The "shower scene" is likely one of the most famous scenes in American film history and much has been written about it. It contains 75 cuts within 45 seconds; it took Hitchcock and his crew 6 days to shoot, as there were 78 camera setups to complete. This particular scene is the reason Hitchcock wanted to make Psycho in the first place. He purposefully cast Janet Leigh, an established celebrity, because he knew that it would be that much more shocking when he killed off her character midway through the film. The shower scene is also why Hitchcock wouldn't allow viewers to enter the movie theater after the film had started to roll, because they might come in expecting to see Janet Leigh and miss out on the shocking revelation of her death. "I was directing the viewers", Hitchcock told Francois Truffaut. "You might say I was playing them like an organ." In addition, the shower scene reveals that everything that comes before it - Marion stealing the money and running away - has been a red herring. The audience no longer knows whom to follow; there is a vacuum. After Marion's slaughter, even the camera seems to be uncertain about what to do next, meandering from her glassy-eyed corpse on the ground, through her room, to the newspaper containing the money, still lying on the nightstand, and finally, to the window where we hear Norman's screams.

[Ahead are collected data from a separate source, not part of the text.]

Lemma compileAndLink_checks (H : Host) (o : Options) (st : State) :
  exists evs,
    log (snd (compileAndLink H o st)) = (log st ++ evs)%list /\
    passCounts (List.filter (fun s => negb (negb (Test o) && isTestSource s)) (Sources o))
      (succeededB (snd (fst (compileAndLink H o st)))) evs.
Proof.
  unfold compileAndLink, bind.
  destruct (compileSources_checks H o (Sources o) [] st) as (e1 & Hlog1 & Hcnt1).
  destruct (compileSources H o (Sources o) [] st) as [[objs [e|]] st1]; cbn [fst snd] in *.
  - exists e1. unfold ret. cbn [fst snd]. auto.
  - unfold linkObjects.
    set (line := linkLine o objs _).
    destruct (runCommand_quiet H line o st1 (Fields_linkLine o objs _))
      as (e2 & Hlog2 & Hc2 & Hs2).
    destruct (runCommand H line o st1) as [[e|] st2]; unfold ret; cbn [fst snd] in *;
      (exists (e1 ++ e2)%list; split; [now rewrite Hlog2, Hlog1, app_assoc|]);
      now apply passCounts_quiet.
Qed.

(** The options the build step hands on are the ones it got, but for the
    output name. *)
Lemma buildStep_options (H : Host) (o : Options) (normal tests : list string)
      (st : State) :
  fst (fst (buildStep H o normal tests st)) = o \/
  exists on, fst (fst (buildStep H o normal tests st)) = setOutputName o on.
Proof.
  unfold buildStep. destruct (planStrategy o normal tests) as [source|].
  - unfold singleStepBuild, bind. cbv zeta. unfold Println, emit.
    match goal with
    | |- context [runCommand H ?l o ?s] => destruct (runCommand H l o s) as [[e|] st1]
    end; cbn [fst]; [left | right; eexists]; reflexivity.
  - unfold bind at 1. unfold compileAndLink, bind.
    destruct (compileSources H o (Sources o) [] st) as [[objs [e|]] st1];
      [left; reflexivity|].
    unfold linkObjects. destruct (runCommand H _ o st1) as [[e|] st2]; cbn [fst];
      [left; reflexivity|].
    unfold saveCache, ret. cbn [fst]. right. eexists. reflexivity.
Qed.

Lemma kept_in_test_mode (o : Options) (srcs : list string) :
  Test o = true ->
  List.filter (fun s => negb (negb (Test o) && isTestSource s)) srcs = srcs.
Proof.
  intros Ht. rewrite Ht. cbn [negb andb].
  induction srcs as [|s rest IH]; [reflexivity|]. simpl. now rewrite IH.
Qed.
(** One call on the store, as one atomic step. *)
Definition exec {X} (op : dbop X) (db : Database) : Database * X :=
  match op in dbop X return Database * X with
  | Users_find_one email =>
      (db, find (fun u => String.eqb (u_email u) email) (users_collection db))
  | Users_insert_one d =>
      let oid := next_oid db in
      (bump_oid (set_users db (users_collection db ++
         [{| u_id := oid; u_username := uc_username d; u_email := uc_email d;
             u_password := uc_password d; u_phone := uc_phone d;
             u_is_admin := uc_is_admin d |}])), oid)
  | CinemaHalls_insert_one d =>
      let oid := next_oid db in
      (bump_oid (set_cinema_halls db (cinema_halls_collection db ++
         [{| h_id := oid; h_name := hc_name d; h_address := hc_address d;
             h_phone := hc_phone d |}])), oid)
  | Screens_insert_one d =>
      let oid := next_oid db in
      (bump_oid (set_screens db (screens_collection db ++
         [{| s_id := oid; s_hall_id := sc_hall_id d; s_name := sc_name d;
             s_total_seats := sc_total_seats d |}])), oid)
  | Shows_insert_one d =>
      let oid := next_oid db in
      (bump_oid (set_shows db (shows_collection db ++
         [{| sh_id := oid; sh_movie_id := shc_movie_id d;
             sh_screen_id := shc_screen_id d;
             sh_show_time := shc_show_time d |}])), oid)
  | Shows_find q n =>
      (db, firstn n (filter (show_matches q) (shows_collection db)))
  | Shows_delete_many movie_id =>
      let keep := filter (fun s => negb (String.eqb (sh_movie_id s) movie_id))
                         (shows_collection db) in
      (set_shows db keep,
       Z.of_nat (List.length (shows_collection db)) - Z.of_nat (List.length keep))
  | Movies_insert_one d =>
      let oid := next_oid db in
      (bump_oid (set_movies db (movies_collection db ++
         [{| m_id := oid; m_title := Some (mc_title d);
             m_genre := Some (mc_genre d); m_rating := Some (mc_rating d);
             m_duration := Some (mc_duration d);
             m_release_date := Some (mc_release_date d) |}])), oid)
  | Movies_find_one oid =>
      (db, find (fun m => N.eqb (m_id m) oid) (movies_collection db))
  | Movies_update_one oid mu =>
      let (l, matched) :=
        update_first (fun m => N.eqb (m_id m) oid) (apply_set mu)
                     (movies_collection db) in
      (set_movies db l, matched)
  | Movies_delete_one oid =>
      let (l, deleted) :=
        delete_first (fun m => N.eqb (m_id m) oid) (movies_collection db) in
      (set_movies db l, deleted)
  | Movies_find q n =>
      (db, firstn n (filter (movie_matches q) (movies_collection db)))
  | Bookings_find_one_and_update show_id seat_number d =>
      match find (booking_matches show_id seat_number) (bookings_collection db) with
      | Some before => (db, Some before)
      | None =>
          let oid := next_oid db in
          (bump_oid (set_bookings db (bookings_collection db ++
             [{| b_id := oid; b_show_id := bc_show_id d;
                 b_user_id := bc_user_id d;
                 b_seat_number := bc_seat_number d |}])), None)
      end
  end.
(** * BlueBubbles server: send-confirmation correlation engine

    A shallow embedding of the outbox scanner ([QueueService.getEntries]),
    the send orchestrator ([MessageInterface]) and the configuration
    store ([ServerRepository]) of the server, with the properties of
    the specification stated and proved over it. *)

From Stdlib Require Import ZArith NArith List Bool Lia String Ascii.
From Stdlib Require Import DecimalString DecimalPos.
From stdpp Require Import base decidable option list numbers sorting gmap.

Local Open Scope Z_scope.

(** ** JavaScript strings

    A JavaScript string is a finite sequence of UTF-16 code units; the
    model keeps exactly that, a list of code-unit values, so that
    [.length], [startsWith], [substring] and friends count what the
    code counts.  SQLite's [length()] counts characters; the model
    identifies the two (texts of the Basic Multilingual Plane). *)

Module JS.

Definition jsstring : Type := list N.

(** An ASCII literal of the source. *)
Definition lit (s : string) : jsstring :=
  map N_of_ascii (list_ascii_of_string s).

Definition eqb (a b : jsstring) : bool := bool_decide (a = b).

(** [s.startsWith(p)] *)
Definition startsWith (s p : jsstring) : bool :=
  bool_decide (take (length p) s = p).

(** [s.endsWith(suf)] *)
Definition endsWith (s suf : jsstring) : bool :=
  bool_decide (length suf <= length s)%nat
  && bool_decide (drop (length s - length suf) s = suf).

(** [s.includes(sub)] *)
Fixpoint includes (s sub : jsstring) : bool :=
  startsWith s sub
  || match s with
     | [] => false
     | _ :: s' => includes s' sub
     end.

(** [s.substring(0, n)] for [0 <= n] *)
Definition substring0 (s : jsstring) (n : nat) : jsstring := take n s.

(** [s.replace(pat, rep)] with a string pattern: the first
    occurrence only. *)
Fixpoint replace (s pat rep : jsstring) : jsstring :=
  if startsWith s pat then rep ++ drop (length pat) s
  else match s with
       | [] => []
       | c :: s' => c :: replace s' pat rep
       end.
(** * The Matrix channel of [src/channels/matrix.ts]

    A shallow embedding of the [MatrixChannel] class: its connection flag,
    its outgoing queue, the timeline handler that classifies inbound events,
    [connect], [sendMessage], [disconnect] and [flushOutgoingQueue].

    The class is asynchronous JavaScript.  Everything between two [await]s
    runs without interruption, so a method is modelled as a state
    transformer over [World]; what the homeserver answers to a call, and
    whether [disconnect] is called while the answer is awaited, is read from
    a [Transport] script.  Calls made on the SDK client, callbacks handed to
    the host and log lines are recorded in the world, oldest first.

    [connect] starts [flushOutgoingQueue] without awaiting it.  The flush is
    therefore a run of its own: [connect] returns as soon as the sync
    handler has settled its promise, and the world it is looked at in is the
    one the flush has reached after some number of its iterations. *)

From Stdlib Require Import ZArith.
From stdpp Require Import base option list strings gmap.

Local Open Scope string_scope.
Local Open Scope list_scope.

(** ** Errors *)

Inductive Error : Type := mkError (message : string).

Inductive Result (A : Type) : Type :=
| Ok (a : A)
| Throw (e : Error).
Arguments Ok {A} a.
Arguments Throw {A} e.

(** ** Data of the adapter *)

(** An item of [outgoingQueue]: [{ jid: string; text: string }]. *)
Record QueuedMessage : Type := { jid : string; text : string }.

(** [RegisteredGroup] is imported from [../types.js]; the adapter only tests
    whether a room id has an entry, so the entry is kept opaque. *)
Inductive RegisteredGroup : Type := GroupConfig (folder : string).

(** The object literal passed to [opts.onMessage]. *)
Record NewMessage : Type := {
  id : string;
  chat_jid : string;
  sender : string;
  sender_name : string;
  content : string;
  timestamp : string;
  is_from_me : bool;
  is_bot_message : bool
}.

(** Invocations of the two callbacks of [MatrixChannelOpts]. *)
Inductive Callback : Type :=
| OnChatMetadata (chatJid ts name : string)
| OnMessage (chatJid : string) (msg : NewMessage).

(** Calls made on [sdk] and on [this.client].  [SendText] carries whether the
    promise of [client.sendMessage] was fulfilled. *)
Inductive ClientCall : Type :=
| CreateClient (baseUrl : string) (accessToken user : option string)
| Login (user password : string)
| Subscribe (event : string)
| StartClient
| StopClient
| SendText (roomId body : string) (delivered : bool).

(** The calls that reach the homeserver; [sdk.createClient] and the handler
    registrations only build local objects. *)
Definition is_network_call (c : ClientCall) : bool :=
  match c with
  | Login _ _ | StartClient | SendText _ _ _ => true
  | CreateClient _ _ _ | Subscribe _ | StopClient => false
  end.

The irony of the shower scene is that Marion has just decided to give back the money when "Mrs. Bates" kills her. Norman's inability to achieve salvation from his private island has driven Marion to reconsider her actions, as she still has the opportunity to get out of her trap. She has effectively snapped out of her madness and has decided to (pun intended) come clean, which is what the shower represents. The bathroom is blindingly white, echoing Marion's white bra and slip from her tryst with Sam and reminding the audience of her duality; this character still has the potential to come back from the dark side. The shower, then, begins like a baptism, removing the corruption from her mind and returning her to a state of purity. Indeed, she is left naked on the white floor as her blood circles the drain; this image reminds the viewer that in death, Marion's guilt or innocence no longer matters.